The Cloud

It’s raining right now in Texas. Thundering, lightning, blustering, pouring. It reminds me of all the storms of this winter. Every doctor’s appointment, scheduled or emergency, there was a storm. December 4, the day we learned we would lose Samuel, it snowed all day, then all weekend while we waited for the Level II ultrasound. On the day I began premature labor, in the middle of the night it was snowing. The morning of my abruption, the paramedics had to give me extra blankets as they wheeled me out to the ambulance. We drove to the hospital in the middle of a snowstorm.

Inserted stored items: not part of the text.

(* ===== verification/PVCBuilder.v ===== *)
(** * pkg/kubernetes/api/core/v1/persistentvolumeclaim

    The claim builder ([build.go]), the list builder ([buildlist.go]) and the
    predicates ([persistentvolumeclaim.go]). *)

From S2P Require Import Prelude GoStrings K8sTypes BuilderCore.

(** [PVC] wraps a possibly nil object pointer; [None] as the result of a
    predicate is the nil dereference of the Go method. *)
Abbreviation PVC := (option PersistentVolumeClaim).
Abbreviation Predicate := (PVC -> option bool).

Section PVCBuilder.
Context {C : CoreTypes}.

Definition Builder := builder PersistentVolumeClaim.

Definition NewBuilder : Builder := mkBuilder emptyPVC [].

Definition on_meta (f : ObjectMeta -> ObjectMeta) (o : PersistentVolumeClaim) :=
  mkPVC _ (f (pvc_meta o)) (pvc_spec o) (pvc_Phase o).

Definition on_spec (f : PVCSpec -> PVCSpec) (o : PersistentVolumeClaim) :=
  mkPVC _ (pvc_meta o) (f (pvc_spec o)) (pvc_Phase o).

Definition BuildFrom (p : option PersistentVolumeClaim) : Builder :=
  match p with
  | None => fail_msg "failed to build pvc object" NewBuilder
  | Some o => mkBuilder o []
  end.

Definition WithName (name : string) : Builder -> Builder :=
  checked (bool_decide (String.length name = 0))
    "failed to build PVC object: missing PVC name"
    (on_meta (set_Name name)).

Definition WithGenerateName (name : string) : Builder -> Builder :=
  checked (bool_decide (String.length name = 0))
    "failed to build PVC object: missing PVC generateName"
    (on_meta (set_GenerateName name)).

Definition WithNamespace (namespace : string) : Builder -> Builder :=
  let namespace := if decide (String.length namespace = 0) then "default" else namespace in
  upd (on_meta (set_Namespace namespace)).

Definition WithAnnotations (annotations : gomap string) : Builder -> Builder :=
  checked (bool_decide (gomap_len annotations = 0))
    "failed to build PVC object: missing annotations"
    (on_meta (set_Annotations annotations)).

Definition merge_labels (labels : gomap string) (m : ObjectMeta) : ObjectMeta :=
  let cur := match Labels m with None => ∅ | Some l => l end in
  set_Labels (Some (range_insert (gomap_get labels) cur)) m.

Definition WithLabels (labels : gomap string) : Builder -> Builder :=
  checked (bool_decide (gomap_len labels = 0))
    "failed to build PVC object: missing labels"
    (on_meta (merge_labels labels)).

Definition WithLabelsNew (labels : gomap string) : Builder -> Builder :=
  checked (bool_decide (gomap_len labels = 0))
    "failed to build PVC object: missing labels"
    (on_meta (set_Labels (Some (range_insert (gomap_get labels) ∅)))).

Definition set_StorageClassName (x : option string) (s : PVCSpec) : PVCSpec :=
  mkPVCSpec _ x (pvc_AccessModes s) (pvc_Requests s) (pvc_VolumeMode s) (pvc_VolumeName s).
Definition set_AccessModes (x : list string) (s : PVCSpec) : PVCSpec :=
  mkPVCSpec _ (pvc_StorageClassName s) x (pvc_Requests s) (pvc_VolumeMode s) (pvc_VolumeName s).
Definition set_Requests (x : gomap Quantity) (s : PVCSpec) : PVCSpec :=
  mkPVCSpec _ (pvc_StorageClassName s) (pvc_AccessModes s) x (pvc_VolumeMode s) (pvc_VolumeName s).
Definition set_VolumeMode (x : option string) (s : PVCSpec) : PVCSpec :=
  mkPVCSpec _ (pvc_StorageClassName s) (pvc_AccessModes s) (pvc_Requests s) x (pvc_VolumeName s).
Definition set_VolumeName (x : string) (s : PVCSpec) : PVCSpec :=
  mkPVCSpec _ (pvc_StorageClassName s) (pvc_AccessModes s) (pvc_Requests s) (pvc_VolumeMode s) x.

(** An empty class name is silently ignored. *)
Definition WithStorageClass (scName : string) (b : Builder) : Builder :=
  if decide (String.length scName = 0) then b
  else upd (on_spec (set_StorageClassName (Some scName))) b.

Definition WithAccessModes (accessMode : list string) : Builder -> Builder :=
  checked (bool_decide (length accessMode = 0))
    "failed to build PVC object: missing accessmodes"
    (on_spec (set_AccessModes accessMode)).

Definition WithAccessModeRWO : Builder -> Builder := WithAccessModes [ReadWriteOnce].

Definition WithCapacity (capacity : string) (b : Builder) : Builder :=
  match ParseQuantity capacity with
  | Err err =>
      fail_with (ErrWrap err
        ("failed to build PVC object: failed to parse capacity {" +:+ capacity +:+ "}")) b
  | Ok resCapacity => upd (on_spec (set_Requests (Some {[ResourceStorage := resCapacity]}))) b
  end.

Definition WithVolumeMode (vM : string) : Builder -> Builder :=
  upd (on_spec (set_VolumeMode (Some vM))).

Definition WithVolumeName (volumeName : string) : Builder -> Builder :=
  upd (on_spec (set_VolumeName volumeName)).

(** [errors.Errorf("%+v", b.errs)] *)
Definition Build (b : Builder) : result PersistentVolumeClaim :=
  build (ErrList EmptyString) b.

(** ** Predicates and lists *)

Definition IsBound (p : PVC) : option bool :=
  (fun o => bool_decide (pvc_Phase o = ClaimBound)) <$> p.

Definition IsNil (p : PVC) : option bool :=
  Some (match p with None => true | Some _ => false end).

Definition ContainsName (name : string) (p : PVC) : option bool :=
  (fun o => Contains (Name (pvc_meta o)) name) <$> p.

(** [PredicateList.all]: stops at the first predicate that does not hold. *)
Fixpoint all (l : list Predicate) (p : PVC) : option bool :=
  match l with
  | [] => Some true
  | pred :: l' =>
      match pred p with
      | None => None
      | Some false => Some false
      | Some true => all l' p
      end
  end.

(** [ToAPIList] dereferences every item. *)
Definition ToAPIList (l : list PVC) : option (list PersistentVolumeClaim) := mapM id l.

Record ListBuilder := mkListBuilder {
  lb_template : option PersistentVolumeClaim;
  lb_count : Z;
  lb_list : option (list PVC);
  lb_filters : list Predicate;
  lb_errs : list goerr;
}.

Definition NewListBuilder : ListBuilder := mkListBuilder None 0 (Some []) [] [].

Definition ListBuilderFromTemplate (p : option PersistentVolumeClaim) : ListBuilder :=
  match p with
  | None => mkListBuilder None 0 (Some []) []
              [ErrNew "failed to build pvc list: nil pvc template"]
  | Some t => mkListBuilder (Some t) 1 (Some []) [] []
  end.

Definition ListBuilderForAPIObjects (pvcs : option (list PersistentVolumeClaim)) : ListBuilder :=
  match pvcs with
  | None => mkListBuilder None 0 (Some []) []
              [ErrNew "failed to build pvc list: missing api list"]
  | Some items => mkListBuilder None 0 (Some (map Some items)) [] []
  end.

Definition ListBuilderForObjects (pvcs : option (list PVC)) : ListBuilder :=
  match pvcs with
  | None => mkListBuilder None 0 None []
              [ErrNew "failed to build pvc list: missing object list"]
  | Some l => mkListBuilder None 0 (Some l) [] []
  end.

Definition WithFilter (pred : list Predicate) (b : ListBuilder) : ListBuilder :=
  mkListBuilder (lb_template b) (lb_count b) (lb_list b) (lb_filters b ++ pred) (lb_errs b).

Definition WithCount (count : Z) (b : ListBuilder) : ListBuilder :=
  mkListBuilder (lb_template b) count (lb_list b) (lb_filters b) (lb_errs b).

(** The [for i := 0; i < b.count; i++] loop appends [count] times, not at all
    for a negative count. *)
Definition buildFromTemplateIfNilList (b : ListBuilder) (items : list PVC) : list PVC :=
  match lb_template b with
  | Some t =>
      if decide (length items <> 0) then items
      else items ++ replicate (Z.to_nat (lb_count b)) (Some t)
  | None => items
  end.

Fixpoint filter_all (fs : list Predicate) (l : list PVC) : option (list PVC) :=
  match l with
  | [] => Some []
  | p :: l' =>
      match all fs p with
      | None => None
      | Some keep =>
          match filter_all fs l' with
          | None => None
          | Some r => Some (if keep then p :: r else r)
          end
      end
  end.

(** [List] updates the builder's list in place.  The outer option is a nil
    dereference. *)
Definition List (b : ListBuilder) : option (ListBuilder * result (list PVC)) :=
  if decide (0 < length (lb_errs b))
  then Some (b, Err (ErrList "failed to build pvc list: " (lb_errs b)))
  else
    match lb_list b with
    | None => None
    | Some items =>
        let items' := buildFromTemplateIfNilList b items in
        let b' := mkListBuilder (lb_template b) (lb_count b) (Some items')
                    (lb_filters b) (lb_errs b) in
        if decide (length (lb_filters b) = 0) then Some (b', Ok items')
        else (fun r => (b', Ok r)) <$> filter_all (lb_filters b) items'
    end.

Definition Len (b : ListBuilder) : option (ListBuilder * result Z) :=
  match List b with
  | None => None
  | Some (b', r) => Some (b', let? l := r in Ok (Z.of_nat (length l)))
  end.

Definition APIList (b : ListBuilder) : option (ListBuilder * result (list PersistentVolumeClaim)) :=
  match List b with
  | None => None
  | Some (b', Err e) => Some (b', Err e)
  | Some (b', Ok l) => (fun items => (b', Ok items)) <$> ToAPIList l
  end.
End PVCBuilder.

(** ** Facts *)
Section PVCBuilderFacts.
Context {C : CoreTypes}.

Lemma filter_all_filter fs l (f : PVC -> bool) :
  (forall p, p ∈ l -> all fs p = Some (f p)) -> filter_all fs l = Some (base.filter f l).
Proof.
  induction l as [|p l IH]; intros Hf; simpl; [done|].
  rewrite Hf by set_solver. rewrite IH by set_solver.
  rewrite filter_cons. case_decide; by destruct (f p).
Qed.

Lemma buildFromTemplate_idem b c :
  buildFromTemplateIfNilList
    (mkListBuilder (lb_template b) (lb_count b) c (lb_filters b) (lb_errs b))
    (buildFromTemplateIfNilList b (default [] (lb_list b))) =
  buildFromTemplateIfNilList b (default [] (lb_list b)).
Proof.
  unfold buildFromTemplateIfNilList; simpl.
  destruct (lb_template b) as [t|]; [|done]. set (items := default [] (lb_list b)).
  repeat case_decide; simpl in *; try done.
  rewrite !length_app, length_replicate in *. destruct items; [|simpl in *; lia]. simpl in *.
  destruct (Z.to_nat (lb_count b)); [done|lia].
Qed.

(** [List] can be called again on the builder it updated, with the same
    outcome: the template is expanded once. *)
Lemma List_idempotent b b' r :
  List b = Some (b', r) -> List b' = Some (b', r).
Proof.
  unfold List. destruct (decide (0 < length (lb_errs b))) as [He|He].
  { intros [= <- <-]. by rewrite decide_True. }
  pose proof (buildFromTemplate_idem b) as Hi.
  destruct (lb_list b) as [items|] eqn:Hl; [|done]. simpl in Hi.
  set (items' := buildFromTemplateIfNilList b items) in *.
  destruct (decide (length (lb_filters b) = 0)) as [Hf|Hf].
  - intros [= <- <-]. simpl. rewrite decide_False by done. rewrite Hi.
    by rewrite decide_True.
  - intros Hr. destruct (filter_all (lb_filters b) items') as [x|] eqn:Hx; simpl in Hr; [|done].
    injection Hr as <- <-. simpl. rewrite decide_False by done. rewrite Hi.
    rewrite decide_False by done. by rewrite Hx.
Qed.
End PVCBuilderFacts.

During labor, the windows were all closed, so I couldn’t see that once again the cloud had followed me, but my friend texted as I was pushing to tell me that it was snowing for Sam and I.

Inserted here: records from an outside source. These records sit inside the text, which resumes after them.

(* ===== verification/PVBuilder.v ===== *)
(** * pkg/kubernetes/api/core/v1/persistentvolume

    The volume builder ([build.go]), the list builder ([buildlist.go]) and the
    accessors of [persistentvolume.go]. *)

From S2P Require Import Prelude GoStrings K8sTypes BuilderCore.

(** [PV] wraps a possibly nil object pointer; [None] as the result of a method
    is its nil dereference. *)
Abbreviation PV := (option PersistentVolume).
Abbreviation Predicate := (PV -> option bool).

Section PVBuilder.
Context {C : CoreTypes}.

Definition KeyNode : string := "kubernetes.io/hostname".

Definition Builder := builder PersistentVolume.

Definition NewBuilder : Builder := mkBuilder emptyPV [].

Definition on_meta (f : ObjectMeta -> ObjectMeta) (o : PersistentVolume) :=
  mkPV _ (f (pv_meta o)) (pv_spec o).

Definition on_spec (f : PVSpec -> PVSpec) (o : PersistentVolume) :=
  mkPV _ (pv_meta o) (f (pv_spec o)).

Definition set_ReclaimPolicy (x : string) (s : PVSpec) : PVSpec :=
  mkPVSpec _ x (pv_VolumeMode s) (pv_AccessModes s) (pv_Capacity s) (pv_Source s)
    (pv_NodeAffinity s) (pv_MountOptions s) (pv_ClaimRef s).
Definition set_VolumeMode (x : option string) (s : PVSpec) : PVSpec :=
  mkPVSpec _ (pv_ReclaimPolicy s) x (pv_AccessModes s) (pv_Capacity s) (pv_Source s)
    (pv_NodeAffinity s) (pv_MountOptions s) (pv_ClaimRef s).
Definition set_AccessModes (x : list string) (s : PVSpec) : PVSpec :=
  mkPVSpec _ (pv_ReclaimPolicy s) (pv_VolumeMode s) x (pv_Capacity s) (pv_Source s)
    (pv_NodeAffinity s) (pv_MountOptions s) (pv_ClaimRef s).
Definition set_Capacity (x : gomap Quantity) (s : PVSpec) : PVSpec :=
  mkPVSpec _ (pv_ReclaimPolicy s) (pv_VolumeMode s) (pv_AccessModes s) x (pv_Source s)
    (pv_NodeAffinity s) (pv_MountOptions s) (pv_ClaimRef s).
Definition set_Source (x : PersistentVolumeSource) (s : PVSpec) : PVSpec :=
  mkPVSpec _ (pv_ReclaimPolicy s) (pv_VolumeMode s) (pv_AccessModes s) (pv_Capacity s) x
    (pv_NodeAffinity s) (pv_MountOptions s) (pv_ClaimRef s).
Definition set_NodeAffinity (x : option (option NodeSelector)) (s : PVSpec) : PVSpec :=
  mkPVSpec _ (pv_ReclaimPolicy s) (pv_VolumeMode s) (pv_AccessModes s) (pv_Capacity s)
    (pv_Source s) x (pv_MountOptions s) (pv_ClaimRef s).
Definition set_MountOptions (x : list string) (s : PVSpec) : PVSpec :=
  mkPVSpec _ (pv_ReclaimPolicy s) (pv_VolumeMode s) (pv_AccessModes s) (pv_Capacity s)
    (pv_Source s) (pv_NodeAffinity s) x (pv_ClaimRef s).

Definition WithName (name : string) : Builder -> Builder :=
  checked (bool_decide (String.length name = 0))
    "failed to build PV object: missing PV name"
    (on_meta (set_Name name)).

Definition WithAnnotations (annotations : gomap string) : Builder -> Builder :=
  checked (bool_decide (gomap_len annotations = 0))
    "failed to build PV object: missing annotations"
    (on_meta (set_Annotations annotations)).

(** Unlike the claim builder, this sets the map as it is given. *)
Definition WithLabels (labels : gomap string) : Builder -> Builder :=
  checked (bool_decide (gomap_len labels = 0))
    "failed to build PV object: missing labels"
    (on_meta (set_Labels labels)).

Definition WithReclaimPolicy (reclaimPolicy : string) : Builder -> Builder :=
  upd (on_spec (set_ReclaimPolicy reclaimPolicy)).

Definition WithVolumeMode (volumeMode : string) : Builder -> Builder :=
  upd (on_spec (set_VolumeMode (Some volumeMode))).

Definition WithAccessModes (accessMode : list string) : Builder -> Builder :=
  checked (bool_decide (length accessMode = 0))
    "failed to build PV object: missing accessmodes"
    (on_spec (set_AccessModes accessMode)).

Definition WithCapacityQty (resCapacity : Quantity) : Builder -> Builder :=
  upd (on_spec (set_Capacity (Some {[ResourceStorage := resCapacity]}))).

Definition WithCapacity (capacity : string) (b : Builder) : Builder :=
  match ParseQuantity capacity with
  | Err err =>
      fail_with (ErrWrap err
        ("failed to build PV object: failed to parse capacity {" +:+ capacity +:+ "}")) b
  | Ok resCapacity => WithCapacityQty resCapacity b
  end.

Definition WithLocalHostPathFormat (path fstype : string) : Builder -> Builder :=
  checked (bool_decide (String.length path = 0))
    "failed to build PV object: missing PV path"
    (on_spec (set_Source (mkPVSource None (Some (mkLocal path (Some fstype))) None))).

Definition WithLocalHostDirectory (path : string) : Builder -> Builder :=
  WithLocalHostPathFormat path EmptyString.

Definition WithPersistentVolumeSource (source : option PersistentVolumeSource)
    (b : Builder) : Builder :=
  match source with
  | None => fail_msg "failed to build PV object: missing PV source" b
  | Some src => upd (on_spec (set_Source src)) b
  end.

Definition WithNodeAffinity (nodeName : string) : Builder -> Builder :=
  checked (bool_decide (String.length nodeName = 0))
    "failed to build PV object: missing PV node name"
    (on_spec (set_NodeAffinity
       (Some (Some [[mkReq KeyNode NodeSelectorOpIn [nodeName]]])))).

Definition WithNFS (server path : string) (readOnly : bool) (b : Builder) : Builder :=
  if decide (String.length server = 0)
  then fail_msg "failed to build PV object: missing NFS Server address" b
  else if decide (String.length path = 0)
  then fail_msg "failed to build PV object: missing NFS Path" b
  else upd (on_spec (set_Source (mkPVSource (Some (mkNFS server path readOnly)) None None))) b.

Definition WithMountOptions (mountOptions : list string) (b : Builder) : Builder :=
  if decide (length mountOptions = 0) then b
  else upd (on_spec (set_MountOptions mountOptions)) b.

(** [errors.Errorf("%+v", b.errs)] *)
Definition Build (b : Builder) : result PersistentVolume := build (ErrList EmptyString) b.

(** ** Accessors *)

Definition IsNil (p : PV) : option bool :=
  Some (match p with None => true | Some _ => false end).

Definition ContainsName (name : string) (p : PV) : option bool :=
  (fun o => Contains (Name (pv_meta o)) name) <$> p.

Definition GetPath (o : PersistentVolume) : string :=
  match src_Local (pv_Source (pv_spec o)) with
  | Some local => local_Path local
  | None =>
      match src_HostPath (pv_Source (pv_spec o)) with
      | Some path => path
      | None => EmptyString
      end
  end.

(** The inner loop of [GetAffinitedNodeHostname]: [inl x] is [return x], [inr h]
    leaves the loop with [hostname = h]. *)
Fixpoint term_hostname (hostname : string) (exprs : NodeSelectorTerm) : string + string :=
  match exprs with
  | [] => inr hostname
  | e :: rest =>
      if decide (req_Key e = KeyNode /\ req_Operator e = NodeSelectorOpIn) then
        match req_Values e with
        | [v] => inr v
        | _ => inl EmptyString
        end
      else term_hostname hostname rest
  end.

Fixpoint terms_hostname (hostname : string) (terms : NodeSelector) : string :=
  match terms with
  | [] => hostname
  | t :: rest =>
      match term_hostname hostname t with
      | inl r => r
      | inr h => if decide (h <> EmptyString) then h else terms_hostname h rest
      end
  end.

Definition GetAffinitedNodeHostname (o : PersistentVolume) : string :=
  match pv_NodeAffinity (pv_spec o) with
  | None => EmptyString
  | Some None => EmptyString
  | Some (Some terms) => terms_hostname EmptyString terms
  end.

(** ** Lists *)

Fixpoint all (l : list Predicate) (p : PV) : option bool :=
  match l with
  | [] => Some true
  | pred :: l' =>
      match pred p with
      | None => None
      | Some false => Some false
      | Some true => all l' p
      end
  end.

Definition ToAPIList (l : list PV) : option (list PersistentVolume) := mapM id l.

Record ListBuilder := mkListBuilder {
  lb_list : option (list PV);
  lb_filters : list Predicate;
  lb_errs : list goerr;
}.

Definition NewListBuilder : ListBuilder := mkListBuilder (Some []) [] [].

Definition ListBuilderForAPIObjects (pvs : option (list PersistentVolume)) : ListBuilder :=
  match pvs with
  | None => mkListBuilder (Some []) [] [ErrNew "failed to build pv list: missing api list"]
  | Some items => mkListBuilder (Some (map Some items)) [] []
  end.

Definition ListBuilderForObjects (pvs : option (list PV)) : ListBuilder :=
  match pvs with
  | None => mkListBuilder None [] [ErrNew "failed to build pv list: missing object list"]
  | Some l => mkListBuilder (Some l) [] []
  end.

Definition WithFilter (pred : list Predicate) (b : ListBuilder) : ListBuilder :=
  mkListBuilder (lb_list b) (lb_filters b ++ pred) (lb_errs b).

Fixpoint filter_all (fs : list Predicate) (l : list PV) : option (list PV) :=
  match l with
  | [] => Some []
  | p :: l' =>
      match all fs p with
      | None => None
      | Some keep =>
          match filter_all fs l' with
          | None => None
          | Some r => Some (if keep then p :: r else r)
          end
      end
  end.

Definition List (b : ListBuilder) : option (result (list PV)) :=
  if decide (0 < length (lb_errs b))
  then Some (Err (ErrList "failed to list pv: " (lb_errs b)))
  else
    match lb_list b with
    | None => None
    | Some items =>
        if decide (length (lb_filters b) = 0) then Some (Ok items)
        else Ok <$> filter_all (lb_filters b) items
    end.

Definition Len (b : ListBuilder) : option (result Z) :=
  (fun r => let? l := r in Ok (Z.of_nat (length l))) <$> List b.

Definition APIList (b : ListBuilder) : option (result (list PersistentVolume)) :=
  match List b with
  | None => None
  | Some (Err e) => Some (Err e)
  | Some (Ok l) => Ok <$> ToAPIList l
  end.
End PVBuilder.

(** ** Facts *)
Section PVBuilderFacts.
Context {C : CoreTypes}.

Inductive pv_method : (Builder -> Builder) -> Prop :=
| m_WithName s : pv_method (WithName s)
| m_WithAnnotations m : pv_method (WithAnnotations m)
| m_WithLabels m : pv_method (WithLabels m)
| m_WithReclaimPolicy s : pv_method (WithReclaimPolicy s)
| m_WithVolumeMode s : pv_method (WithVolumeMode s)
| m_WithAccessModes l : pv_method (WithAccessModes l)
| m_WithCapacity s : pv_method (WithCapacity s)
| m_WithCapacityQty q : pv_method (WithCapacityQty q)
| m_WithLocalHostDirectory s : pv_method (WithLocalHostDirectory s)
| m_WithLocalHostPathFormat s t : pv_method (WithLocalHostPathFormat s t)
| m_WithPersistentVolumeSource s : pv_method (WithPersistentVolumeSource s)
| m_WithNodeAffinity s : pv_method (WithNodeAffinity s)
| m_WithNFS s p r : pv_method (WithNFS s p r)
| m_WithMountOptions l : pv_method (WithMountOptions l).

Lemma pv_method_Method m : pv_method m -> Method m.
Proof.
  destruct 1; try solve [auto with builders | apply Method_checked | apply Method_upd].
  - unfold WithCapacity, WithCapacityQty; solve_method.
  - unfold WithPersistentVolumeSource; solve_method.
  - unfold WithNFS; solve_method.
  - unfold WithMountOptions; solve_method.
Qed.
End PVBuilderFacts.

The cloud began as a comfort, but then I came to resent it as it became a reminder of God’s presence. God’s presence did not prevent me from destruction. On the contrary, God’s presence often came in such overwhelming thickness just before every tragic or traumatic event. By the time Sam passed away, storms began to evoke such anxiety and fear. What else would God to me? What other destruction awaited, preceded by the clouds?

Today’s storm found a different woman than a similar storm in September when I learned I was pregnant. The thunder rumbles, the clouds are dark, the rain pours and soaks, and I don’t know what part of the path this storm precedes for me. I don’t know if God has blessing or devastation for me. I don’t know if He will lead me into an even lower valley than even this. But I know He is going before me in a cloud, as He did for the Israelites. By some miracle, this is enough for me.

The miracle I had hoped for, the miracle of my son’s physical deliverance, did not happen for me. But there is another miracle that is greater than even Sam’s wholeness. That is the preservation of my joy. Though God chose not to deliver me from this loss, I can see that He is choosing to rebuild. What is being constructed is more radiant than the structures that were torn down. I could have been undone. I could have been alone. I could have been destroyed. Instead, I was pressed but not crushed. I was never alone. I am not destroyed. These statements, coming from a mother bereaved of her firstborn son, are a miracle in their utterance.

On Mother’s Day, my first Mother’s Day, I sat before my little boy’s grave and cried. It was cloudy, of course, but I was grateful for the refuge it provided. I thought I would want to say something to him, but I didn’t because I knew he wasn’t there. During pregnancy, Sam’s soul was so evident to me. He was so obviously present with me. I spoke to him often. But Sam is not in the grave. His little body rests in the grave, and I will visit it often. But he is not there. I could feel it. I was comforted to hear the coo of a dove in the tree over his resting place. I hear a similar coo from a dove in my neighbor’s tree in Colorado.

My mother and I went for a walk along the path near Sam’s grave, and there were butterflies everywhere. Sweet little fluttering symbols of the resurrection, flitting in the green grass and wildflowers. Covered by the cloud, escorted by the butterfly, revived by the song of the dove, somehow… by some miracle… it is well with my soul.